SUPPLIED RECORDS:
(** * websim-socket: the synchronisation protocol, its relay and its replica

    A shallow embedding of
    - [src/shared/deep-merge.ts]   (the merge engine),
    - [src/shared/protocol.ts]     (the message shapes and the client, [WebsimSocket]),
    - the PartyKit server          ([WebsimServer]),
    together with the properties the design document states about them.

    Conventions of the embedding.
    - A JSON document is a [value]; a JavaScript object used as a record or a
      dictionary is the finite map of its own properties.  This is what the
      code sees of it at every property name but [__proto__]: a name that
      is not an own property reads as [undefined] or as a function of
      [Object.prototype], neither of which the code takes for an object, and
      assigning to it creates the own property.  At [__proto__] a read
      returns the prototype and an assignment replaces it; module
      [JsObject] models objects with their prototype chain and [deepMerge]
      on them.  The statements that speak of entries created, listed or
      removed in the dictionaries keyed by client ids ([presence], the
      [peers] of a snapshot and of the client), and those about [deepMerge]
      on the store, say where they leave that name out.  The server's
      [peers] is a [Map], which has no such exception.
    - A string is a sequence of code units below 256, so that
      [String.substring 0 4] is [slice(0, 4)]; connection ids are such
      strings.
    - Numbers are opaque to the protocol (they are only stored, compared with
      zero for truthiness, and forwarded); they are represented by integers.
    - A handler is a function from the state before to the state after and the
      list of frames it sends, in program order.
    - Frames are modelled after [JSON.parse] and before [JSON.stringify]; a
      frame that fails to parse is [None], and a frame that parses has the
      shape its [type] declares in [protocol.ts]. *)

From stdpp Require Import gmap strings list fin_maps pretty.
From Stdlib Require Import ZArith Lia Ascii.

TASK TO COMPLETE: Take the records above and return, word for word, only the lines that fall from the line with "Conventions of the embedding." to the line with "[Object.prototype], neither of", both of them included.

SOLUTION FOR THIS TASK:
    Conventions of the embedding.
    - A JSON document is a [value]; a JavaScript object used as a record or a
      dictionary is the finite map of its own properties.  This is what the
      code sees of it at every property name but [__proto__]: a name that
      is not an own property reads as [undefined] or as a function of
      [Object.prototype], neither of which the code takes for an object, and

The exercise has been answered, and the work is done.